* **INSTRUCTIONS FOR THE TASK**
Below are records; copy every line in them that holds the word "objects".

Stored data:
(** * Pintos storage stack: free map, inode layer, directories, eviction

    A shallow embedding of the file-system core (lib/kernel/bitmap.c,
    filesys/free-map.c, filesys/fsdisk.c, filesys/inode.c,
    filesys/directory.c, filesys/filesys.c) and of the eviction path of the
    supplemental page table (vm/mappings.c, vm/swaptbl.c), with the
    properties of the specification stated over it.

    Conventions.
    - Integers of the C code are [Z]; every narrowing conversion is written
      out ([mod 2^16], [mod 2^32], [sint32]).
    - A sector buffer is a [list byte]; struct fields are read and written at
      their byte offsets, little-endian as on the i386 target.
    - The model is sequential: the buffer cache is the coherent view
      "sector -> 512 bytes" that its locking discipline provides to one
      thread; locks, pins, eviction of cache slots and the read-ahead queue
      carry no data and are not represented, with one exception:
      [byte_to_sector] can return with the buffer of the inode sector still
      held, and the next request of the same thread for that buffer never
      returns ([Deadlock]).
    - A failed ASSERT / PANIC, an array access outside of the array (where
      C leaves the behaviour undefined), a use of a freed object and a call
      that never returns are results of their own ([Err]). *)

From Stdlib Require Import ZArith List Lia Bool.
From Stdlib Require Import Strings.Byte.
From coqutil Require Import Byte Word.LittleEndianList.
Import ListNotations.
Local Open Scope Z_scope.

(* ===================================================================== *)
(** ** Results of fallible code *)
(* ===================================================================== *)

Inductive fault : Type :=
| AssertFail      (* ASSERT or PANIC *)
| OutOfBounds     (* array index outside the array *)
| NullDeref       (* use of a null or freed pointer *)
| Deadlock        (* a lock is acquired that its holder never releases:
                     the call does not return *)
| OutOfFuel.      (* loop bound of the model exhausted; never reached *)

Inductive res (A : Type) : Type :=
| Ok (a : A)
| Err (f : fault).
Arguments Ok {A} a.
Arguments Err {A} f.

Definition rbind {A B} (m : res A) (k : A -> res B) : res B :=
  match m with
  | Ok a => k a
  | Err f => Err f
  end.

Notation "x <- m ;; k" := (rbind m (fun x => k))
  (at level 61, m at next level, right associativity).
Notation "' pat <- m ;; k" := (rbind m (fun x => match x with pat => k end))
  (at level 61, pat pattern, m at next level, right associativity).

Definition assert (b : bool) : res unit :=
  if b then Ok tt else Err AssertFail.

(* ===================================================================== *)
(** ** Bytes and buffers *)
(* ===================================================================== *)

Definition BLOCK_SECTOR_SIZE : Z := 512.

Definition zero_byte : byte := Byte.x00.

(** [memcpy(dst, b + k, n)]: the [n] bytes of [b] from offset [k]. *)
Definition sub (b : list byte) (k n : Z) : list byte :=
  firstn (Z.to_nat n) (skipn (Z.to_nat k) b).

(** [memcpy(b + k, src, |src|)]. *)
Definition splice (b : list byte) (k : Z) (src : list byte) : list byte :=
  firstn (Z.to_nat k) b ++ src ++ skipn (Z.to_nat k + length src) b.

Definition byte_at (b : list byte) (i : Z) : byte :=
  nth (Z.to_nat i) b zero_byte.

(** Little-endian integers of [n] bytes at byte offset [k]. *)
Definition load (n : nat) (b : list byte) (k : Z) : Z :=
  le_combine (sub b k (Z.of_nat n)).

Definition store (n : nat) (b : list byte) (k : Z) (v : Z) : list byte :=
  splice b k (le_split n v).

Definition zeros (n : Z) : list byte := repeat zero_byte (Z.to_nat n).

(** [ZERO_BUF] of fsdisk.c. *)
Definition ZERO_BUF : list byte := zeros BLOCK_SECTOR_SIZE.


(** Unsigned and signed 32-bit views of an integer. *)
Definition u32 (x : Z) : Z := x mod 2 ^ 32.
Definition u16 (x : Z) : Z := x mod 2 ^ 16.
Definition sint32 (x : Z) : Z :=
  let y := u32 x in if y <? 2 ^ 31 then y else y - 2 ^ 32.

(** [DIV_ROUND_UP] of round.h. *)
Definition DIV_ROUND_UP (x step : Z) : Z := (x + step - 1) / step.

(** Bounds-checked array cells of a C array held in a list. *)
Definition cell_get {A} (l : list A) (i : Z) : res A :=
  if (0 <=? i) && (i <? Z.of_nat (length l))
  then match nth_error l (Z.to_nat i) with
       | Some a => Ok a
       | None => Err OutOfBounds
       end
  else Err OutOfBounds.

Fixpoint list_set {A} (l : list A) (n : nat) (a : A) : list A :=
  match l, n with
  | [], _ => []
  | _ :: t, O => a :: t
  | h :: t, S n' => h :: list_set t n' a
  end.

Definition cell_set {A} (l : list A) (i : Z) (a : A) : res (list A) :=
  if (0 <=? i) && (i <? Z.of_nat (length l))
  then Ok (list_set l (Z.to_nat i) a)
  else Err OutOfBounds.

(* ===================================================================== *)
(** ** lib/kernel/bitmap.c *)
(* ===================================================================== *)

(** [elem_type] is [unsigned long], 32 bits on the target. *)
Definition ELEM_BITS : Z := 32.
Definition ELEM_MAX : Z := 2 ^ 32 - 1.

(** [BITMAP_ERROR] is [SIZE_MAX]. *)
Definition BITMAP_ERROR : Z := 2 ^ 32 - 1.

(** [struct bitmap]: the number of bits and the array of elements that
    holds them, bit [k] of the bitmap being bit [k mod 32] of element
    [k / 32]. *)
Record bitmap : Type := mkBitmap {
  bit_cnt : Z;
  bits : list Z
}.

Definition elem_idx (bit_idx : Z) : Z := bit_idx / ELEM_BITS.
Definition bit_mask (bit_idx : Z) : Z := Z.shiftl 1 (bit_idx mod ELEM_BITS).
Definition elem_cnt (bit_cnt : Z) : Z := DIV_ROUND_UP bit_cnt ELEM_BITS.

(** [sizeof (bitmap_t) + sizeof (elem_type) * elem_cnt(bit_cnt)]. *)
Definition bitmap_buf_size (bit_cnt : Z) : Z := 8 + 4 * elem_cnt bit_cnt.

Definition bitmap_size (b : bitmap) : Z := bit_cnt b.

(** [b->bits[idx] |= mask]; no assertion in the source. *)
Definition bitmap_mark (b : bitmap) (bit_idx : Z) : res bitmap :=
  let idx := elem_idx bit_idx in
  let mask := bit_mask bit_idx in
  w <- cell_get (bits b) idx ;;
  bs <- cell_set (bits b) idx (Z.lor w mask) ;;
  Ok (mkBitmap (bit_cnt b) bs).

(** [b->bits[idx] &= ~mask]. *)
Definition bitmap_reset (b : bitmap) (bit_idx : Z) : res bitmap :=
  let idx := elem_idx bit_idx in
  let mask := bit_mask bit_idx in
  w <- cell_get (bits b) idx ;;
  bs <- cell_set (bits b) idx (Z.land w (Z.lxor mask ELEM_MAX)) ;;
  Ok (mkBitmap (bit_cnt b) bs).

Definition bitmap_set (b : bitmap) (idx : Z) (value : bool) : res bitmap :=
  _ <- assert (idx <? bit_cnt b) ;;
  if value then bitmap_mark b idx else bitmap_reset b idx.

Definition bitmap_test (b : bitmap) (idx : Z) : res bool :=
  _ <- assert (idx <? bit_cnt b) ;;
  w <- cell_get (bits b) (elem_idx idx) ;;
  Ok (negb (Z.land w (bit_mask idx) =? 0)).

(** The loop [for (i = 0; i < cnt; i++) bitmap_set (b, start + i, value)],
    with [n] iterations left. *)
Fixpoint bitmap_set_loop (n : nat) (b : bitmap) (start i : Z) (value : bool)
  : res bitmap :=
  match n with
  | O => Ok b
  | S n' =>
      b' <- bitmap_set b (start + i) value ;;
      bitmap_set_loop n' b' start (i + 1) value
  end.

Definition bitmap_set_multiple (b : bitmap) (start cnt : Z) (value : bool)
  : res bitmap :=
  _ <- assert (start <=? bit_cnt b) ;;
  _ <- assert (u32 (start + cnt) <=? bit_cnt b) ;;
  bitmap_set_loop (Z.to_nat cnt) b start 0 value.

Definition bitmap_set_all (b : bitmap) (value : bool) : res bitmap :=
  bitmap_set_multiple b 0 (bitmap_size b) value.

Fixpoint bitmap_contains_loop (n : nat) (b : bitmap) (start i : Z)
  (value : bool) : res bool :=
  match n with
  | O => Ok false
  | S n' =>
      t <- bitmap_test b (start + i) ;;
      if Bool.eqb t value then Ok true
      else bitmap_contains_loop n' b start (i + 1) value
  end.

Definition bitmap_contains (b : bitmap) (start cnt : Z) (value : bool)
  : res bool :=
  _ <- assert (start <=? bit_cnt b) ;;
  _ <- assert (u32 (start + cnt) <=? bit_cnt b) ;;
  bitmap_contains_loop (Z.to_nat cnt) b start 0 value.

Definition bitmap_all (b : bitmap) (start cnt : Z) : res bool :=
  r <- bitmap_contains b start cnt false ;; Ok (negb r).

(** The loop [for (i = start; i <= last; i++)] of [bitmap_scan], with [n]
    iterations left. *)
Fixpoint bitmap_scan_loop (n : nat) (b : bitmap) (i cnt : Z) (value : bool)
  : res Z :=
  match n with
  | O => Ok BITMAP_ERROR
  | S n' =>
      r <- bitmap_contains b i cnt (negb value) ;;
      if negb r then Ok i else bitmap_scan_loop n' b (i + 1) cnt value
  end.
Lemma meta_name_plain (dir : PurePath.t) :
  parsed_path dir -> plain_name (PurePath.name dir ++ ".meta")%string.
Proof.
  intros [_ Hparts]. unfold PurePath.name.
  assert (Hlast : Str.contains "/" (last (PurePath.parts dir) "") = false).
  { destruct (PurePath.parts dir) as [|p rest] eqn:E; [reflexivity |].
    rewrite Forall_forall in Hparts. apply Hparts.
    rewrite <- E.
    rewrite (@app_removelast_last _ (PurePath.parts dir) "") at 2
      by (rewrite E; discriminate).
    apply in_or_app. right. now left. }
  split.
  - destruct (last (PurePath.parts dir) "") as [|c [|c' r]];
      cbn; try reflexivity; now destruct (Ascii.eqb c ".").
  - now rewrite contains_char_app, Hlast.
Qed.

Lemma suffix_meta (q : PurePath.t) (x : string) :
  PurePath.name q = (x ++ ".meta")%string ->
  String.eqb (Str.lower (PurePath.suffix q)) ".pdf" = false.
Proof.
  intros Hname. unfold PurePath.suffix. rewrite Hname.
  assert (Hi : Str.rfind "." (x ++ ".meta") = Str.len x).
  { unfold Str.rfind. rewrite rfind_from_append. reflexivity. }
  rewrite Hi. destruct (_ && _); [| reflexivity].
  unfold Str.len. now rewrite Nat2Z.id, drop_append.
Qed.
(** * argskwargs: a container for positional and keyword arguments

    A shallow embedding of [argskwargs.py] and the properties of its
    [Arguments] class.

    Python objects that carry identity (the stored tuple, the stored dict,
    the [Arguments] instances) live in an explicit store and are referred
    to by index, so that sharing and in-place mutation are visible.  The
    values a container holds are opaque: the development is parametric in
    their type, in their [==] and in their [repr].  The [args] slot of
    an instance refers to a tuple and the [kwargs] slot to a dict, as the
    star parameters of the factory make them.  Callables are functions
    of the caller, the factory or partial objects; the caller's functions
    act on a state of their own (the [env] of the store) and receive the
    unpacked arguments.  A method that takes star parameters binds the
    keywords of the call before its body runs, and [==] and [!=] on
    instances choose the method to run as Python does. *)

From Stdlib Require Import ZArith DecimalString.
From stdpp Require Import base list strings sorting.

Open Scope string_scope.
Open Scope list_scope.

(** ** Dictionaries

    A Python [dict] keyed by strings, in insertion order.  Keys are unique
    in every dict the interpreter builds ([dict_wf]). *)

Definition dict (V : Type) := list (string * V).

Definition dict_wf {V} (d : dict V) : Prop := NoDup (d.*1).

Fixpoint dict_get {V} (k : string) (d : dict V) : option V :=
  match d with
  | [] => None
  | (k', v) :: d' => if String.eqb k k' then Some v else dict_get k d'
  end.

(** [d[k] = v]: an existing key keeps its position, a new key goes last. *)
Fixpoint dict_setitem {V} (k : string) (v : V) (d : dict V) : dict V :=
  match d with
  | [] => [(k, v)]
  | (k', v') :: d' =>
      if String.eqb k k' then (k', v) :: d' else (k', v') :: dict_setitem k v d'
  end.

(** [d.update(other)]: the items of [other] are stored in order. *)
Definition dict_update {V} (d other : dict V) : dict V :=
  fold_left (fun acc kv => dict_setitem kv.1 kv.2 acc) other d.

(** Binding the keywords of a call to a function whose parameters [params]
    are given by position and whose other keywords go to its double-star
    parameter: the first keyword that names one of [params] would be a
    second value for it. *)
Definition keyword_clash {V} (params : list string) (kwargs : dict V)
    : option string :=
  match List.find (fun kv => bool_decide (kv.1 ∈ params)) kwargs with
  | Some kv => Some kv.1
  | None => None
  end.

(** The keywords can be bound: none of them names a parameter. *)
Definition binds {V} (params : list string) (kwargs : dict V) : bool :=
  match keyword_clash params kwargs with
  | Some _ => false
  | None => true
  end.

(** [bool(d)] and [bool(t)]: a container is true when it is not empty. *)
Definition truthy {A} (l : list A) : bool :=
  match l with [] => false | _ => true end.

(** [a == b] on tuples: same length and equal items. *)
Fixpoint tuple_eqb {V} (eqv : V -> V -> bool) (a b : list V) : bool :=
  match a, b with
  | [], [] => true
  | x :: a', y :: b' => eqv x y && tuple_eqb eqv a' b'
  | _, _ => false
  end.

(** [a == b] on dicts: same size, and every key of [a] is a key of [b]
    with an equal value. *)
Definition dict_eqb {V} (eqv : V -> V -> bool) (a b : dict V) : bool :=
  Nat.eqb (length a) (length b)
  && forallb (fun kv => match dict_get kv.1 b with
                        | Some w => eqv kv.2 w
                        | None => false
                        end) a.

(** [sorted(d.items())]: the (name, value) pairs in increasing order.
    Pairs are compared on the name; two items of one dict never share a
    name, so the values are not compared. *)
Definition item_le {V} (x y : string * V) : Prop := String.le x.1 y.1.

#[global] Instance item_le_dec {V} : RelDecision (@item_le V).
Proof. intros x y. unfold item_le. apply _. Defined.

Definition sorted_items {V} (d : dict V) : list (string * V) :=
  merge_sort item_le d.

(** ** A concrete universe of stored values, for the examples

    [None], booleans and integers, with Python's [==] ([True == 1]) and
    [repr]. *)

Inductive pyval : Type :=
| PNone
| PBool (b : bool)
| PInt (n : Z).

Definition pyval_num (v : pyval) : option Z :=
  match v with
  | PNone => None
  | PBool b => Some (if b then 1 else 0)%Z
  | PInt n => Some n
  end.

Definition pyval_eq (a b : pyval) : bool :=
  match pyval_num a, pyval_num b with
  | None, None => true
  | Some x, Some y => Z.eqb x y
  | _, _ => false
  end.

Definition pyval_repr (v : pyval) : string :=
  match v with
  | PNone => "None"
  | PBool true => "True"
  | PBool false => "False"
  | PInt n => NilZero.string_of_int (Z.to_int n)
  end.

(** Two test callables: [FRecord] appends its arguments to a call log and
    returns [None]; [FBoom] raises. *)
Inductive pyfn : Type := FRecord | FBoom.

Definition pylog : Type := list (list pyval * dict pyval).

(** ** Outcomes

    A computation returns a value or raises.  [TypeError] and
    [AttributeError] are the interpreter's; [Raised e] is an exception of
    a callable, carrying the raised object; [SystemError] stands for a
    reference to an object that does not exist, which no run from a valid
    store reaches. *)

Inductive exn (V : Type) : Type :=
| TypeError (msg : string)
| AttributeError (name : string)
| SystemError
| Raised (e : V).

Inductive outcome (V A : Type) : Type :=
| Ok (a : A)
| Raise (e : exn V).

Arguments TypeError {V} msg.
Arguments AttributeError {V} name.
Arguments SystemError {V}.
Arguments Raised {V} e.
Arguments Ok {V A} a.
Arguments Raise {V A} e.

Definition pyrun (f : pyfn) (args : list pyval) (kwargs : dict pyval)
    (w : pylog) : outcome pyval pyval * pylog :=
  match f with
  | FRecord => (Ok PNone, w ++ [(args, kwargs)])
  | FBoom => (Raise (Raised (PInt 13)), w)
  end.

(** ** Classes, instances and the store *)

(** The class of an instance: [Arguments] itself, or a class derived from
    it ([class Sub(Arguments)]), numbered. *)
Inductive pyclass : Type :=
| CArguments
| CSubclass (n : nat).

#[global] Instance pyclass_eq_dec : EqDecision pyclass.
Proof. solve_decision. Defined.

* **WRITTEN SOLUTION**
    Python objects that carry identity (the stored tuple, the stored dict,
    of the caller, the factory or partial objects; the caller's functions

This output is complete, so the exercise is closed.